▶ _Data listing_:
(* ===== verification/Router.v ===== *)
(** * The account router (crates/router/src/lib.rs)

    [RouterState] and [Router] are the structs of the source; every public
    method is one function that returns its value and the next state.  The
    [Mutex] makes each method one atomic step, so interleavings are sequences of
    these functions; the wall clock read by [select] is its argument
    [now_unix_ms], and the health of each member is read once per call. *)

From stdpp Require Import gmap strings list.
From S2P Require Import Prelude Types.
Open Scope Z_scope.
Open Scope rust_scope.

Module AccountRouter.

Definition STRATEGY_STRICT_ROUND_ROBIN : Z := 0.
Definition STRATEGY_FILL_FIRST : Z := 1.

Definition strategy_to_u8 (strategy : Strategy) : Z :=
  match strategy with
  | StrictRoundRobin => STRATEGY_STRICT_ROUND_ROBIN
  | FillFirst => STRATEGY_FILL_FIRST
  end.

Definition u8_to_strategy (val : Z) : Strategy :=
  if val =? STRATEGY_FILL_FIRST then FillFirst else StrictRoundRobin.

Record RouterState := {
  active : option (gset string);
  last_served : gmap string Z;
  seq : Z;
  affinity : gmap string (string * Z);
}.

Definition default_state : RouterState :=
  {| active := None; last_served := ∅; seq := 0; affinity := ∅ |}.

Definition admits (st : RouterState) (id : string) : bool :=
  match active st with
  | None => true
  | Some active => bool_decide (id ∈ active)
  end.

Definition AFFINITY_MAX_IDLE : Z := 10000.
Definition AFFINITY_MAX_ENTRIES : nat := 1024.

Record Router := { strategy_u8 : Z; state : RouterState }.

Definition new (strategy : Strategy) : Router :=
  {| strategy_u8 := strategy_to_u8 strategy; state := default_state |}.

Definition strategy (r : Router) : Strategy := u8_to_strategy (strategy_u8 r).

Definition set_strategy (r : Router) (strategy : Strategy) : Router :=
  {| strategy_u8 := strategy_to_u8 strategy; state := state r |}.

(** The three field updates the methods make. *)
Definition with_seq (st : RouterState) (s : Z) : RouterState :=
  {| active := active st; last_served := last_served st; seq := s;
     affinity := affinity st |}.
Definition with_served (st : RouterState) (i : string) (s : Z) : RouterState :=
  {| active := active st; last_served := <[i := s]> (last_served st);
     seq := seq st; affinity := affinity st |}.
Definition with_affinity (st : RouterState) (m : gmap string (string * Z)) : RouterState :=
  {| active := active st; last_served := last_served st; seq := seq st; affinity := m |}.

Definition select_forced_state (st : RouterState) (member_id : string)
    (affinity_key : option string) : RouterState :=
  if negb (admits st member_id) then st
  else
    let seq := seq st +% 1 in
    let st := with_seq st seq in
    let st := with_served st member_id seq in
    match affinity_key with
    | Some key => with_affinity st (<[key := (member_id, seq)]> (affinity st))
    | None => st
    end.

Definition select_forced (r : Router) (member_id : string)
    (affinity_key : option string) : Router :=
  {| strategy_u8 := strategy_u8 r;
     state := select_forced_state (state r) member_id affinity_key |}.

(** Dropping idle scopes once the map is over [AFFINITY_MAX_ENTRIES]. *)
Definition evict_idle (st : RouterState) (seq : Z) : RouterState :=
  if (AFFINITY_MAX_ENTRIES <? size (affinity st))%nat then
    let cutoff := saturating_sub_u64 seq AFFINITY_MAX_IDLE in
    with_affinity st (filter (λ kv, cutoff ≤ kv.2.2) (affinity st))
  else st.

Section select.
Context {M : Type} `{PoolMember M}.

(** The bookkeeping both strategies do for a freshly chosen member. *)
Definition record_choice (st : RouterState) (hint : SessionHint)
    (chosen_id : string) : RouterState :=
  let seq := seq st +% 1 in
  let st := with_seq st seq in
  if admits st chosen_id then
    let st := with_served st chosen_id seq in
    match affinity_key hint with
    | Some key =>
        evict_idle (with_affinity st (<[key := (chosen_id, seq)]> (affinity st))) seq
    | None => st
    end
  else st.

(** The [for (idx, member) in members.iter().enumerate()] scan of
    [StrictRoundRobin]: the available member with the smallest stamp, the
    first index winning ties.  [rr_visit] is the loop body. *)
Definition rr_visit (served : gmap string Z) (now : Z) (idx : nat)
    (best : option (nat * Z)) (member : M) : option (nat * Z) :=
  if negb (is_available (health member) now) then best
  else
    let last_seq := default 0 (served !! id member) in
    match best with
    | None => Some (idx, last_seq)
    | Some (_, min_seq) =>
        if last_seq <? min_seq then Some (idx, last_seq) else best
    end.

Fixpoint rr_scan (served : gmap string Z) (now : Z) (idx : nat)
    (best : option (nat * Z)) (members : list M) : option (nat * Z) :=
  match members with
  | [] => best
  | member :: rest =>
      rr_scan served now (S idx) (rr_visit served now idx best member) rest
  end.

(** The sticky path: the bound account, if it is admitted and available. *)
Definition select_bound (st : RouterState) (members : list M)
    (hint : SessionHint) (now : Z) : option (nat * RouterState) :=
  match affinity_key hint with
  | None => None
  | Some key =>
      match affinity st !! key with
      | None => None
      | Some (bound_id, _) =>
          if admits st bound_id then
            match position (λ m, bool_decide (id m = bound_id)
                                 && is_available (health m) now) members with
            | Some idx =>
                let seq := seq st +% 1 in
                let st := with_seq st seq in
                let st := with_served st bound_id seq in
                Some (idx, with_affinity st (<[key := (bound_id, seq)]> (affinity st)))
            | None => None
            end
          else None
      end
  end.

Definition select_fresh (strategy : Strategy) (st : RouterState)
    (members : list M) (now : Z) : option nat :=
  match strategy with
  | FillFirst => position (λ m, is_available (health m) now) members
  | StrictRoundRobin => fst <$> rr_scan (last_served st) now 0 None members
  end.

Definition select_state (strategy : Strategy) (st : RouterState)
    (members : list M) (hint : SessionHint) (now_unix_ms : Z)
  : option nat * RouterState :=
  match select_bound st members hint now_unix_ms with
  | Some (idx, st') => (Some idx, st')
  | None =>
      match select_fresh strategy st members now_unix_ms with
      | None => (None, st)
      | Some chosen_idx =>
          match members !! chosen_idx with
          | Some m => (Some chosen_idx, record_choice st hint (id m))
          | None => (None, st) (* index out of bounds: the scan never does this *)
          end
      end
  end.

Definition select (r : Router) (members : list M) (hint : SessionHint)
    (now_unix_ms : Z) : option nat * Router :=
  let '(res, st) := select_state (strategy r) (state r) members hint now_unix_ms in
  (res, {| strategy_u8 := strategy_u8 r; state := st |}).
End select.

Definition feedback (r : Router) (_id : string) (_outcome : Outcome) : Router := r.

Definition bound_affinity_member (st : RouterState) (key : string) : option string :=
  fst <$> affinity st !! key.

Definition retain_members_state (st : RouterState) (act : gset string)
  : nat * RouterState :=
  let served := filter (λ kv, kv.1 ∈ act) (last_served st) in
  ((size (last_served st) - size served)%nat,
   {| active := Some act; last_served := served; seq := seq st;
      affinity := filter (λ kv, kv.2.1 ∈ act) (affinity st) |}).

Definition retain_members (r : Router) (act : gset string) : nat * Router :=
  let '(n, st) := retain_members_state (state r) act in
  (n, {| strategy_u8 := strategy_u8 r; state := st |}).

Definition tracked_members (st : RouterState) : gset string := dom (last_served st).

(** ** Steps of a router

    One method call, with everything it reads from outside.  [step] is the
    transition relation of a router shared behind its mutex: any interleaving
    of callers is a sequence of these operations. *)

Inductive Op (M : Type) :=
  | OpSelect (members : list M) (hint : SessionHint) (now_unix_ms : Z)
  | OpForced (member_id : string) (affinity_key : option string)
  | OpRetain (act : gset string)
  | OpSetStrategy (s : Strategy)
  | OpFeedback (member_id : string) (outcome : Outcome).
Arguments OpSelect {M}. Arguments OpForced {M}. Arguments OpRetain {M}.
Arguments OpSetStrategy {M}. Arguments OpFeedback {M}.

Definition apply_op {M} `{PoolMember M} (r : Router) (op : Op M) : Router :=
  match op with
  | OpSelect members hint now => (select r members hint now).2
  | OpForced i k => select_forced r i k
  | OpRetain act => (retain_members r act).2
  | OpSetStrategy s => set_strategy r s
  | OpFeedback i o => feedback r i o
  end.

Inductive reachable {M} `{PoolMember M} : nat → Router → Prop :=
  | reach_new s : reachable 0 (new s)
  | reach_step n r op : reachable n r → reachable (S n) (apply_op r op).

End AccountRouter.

▶ _Exercise_:
In the data above, find each line where the string "position" appears, then copy it.

▶ _Solution below_:
            match position (λ m, bool_decide (id m = bound_id)
  | FillFirst => position (λ m, is_available (health m) now) members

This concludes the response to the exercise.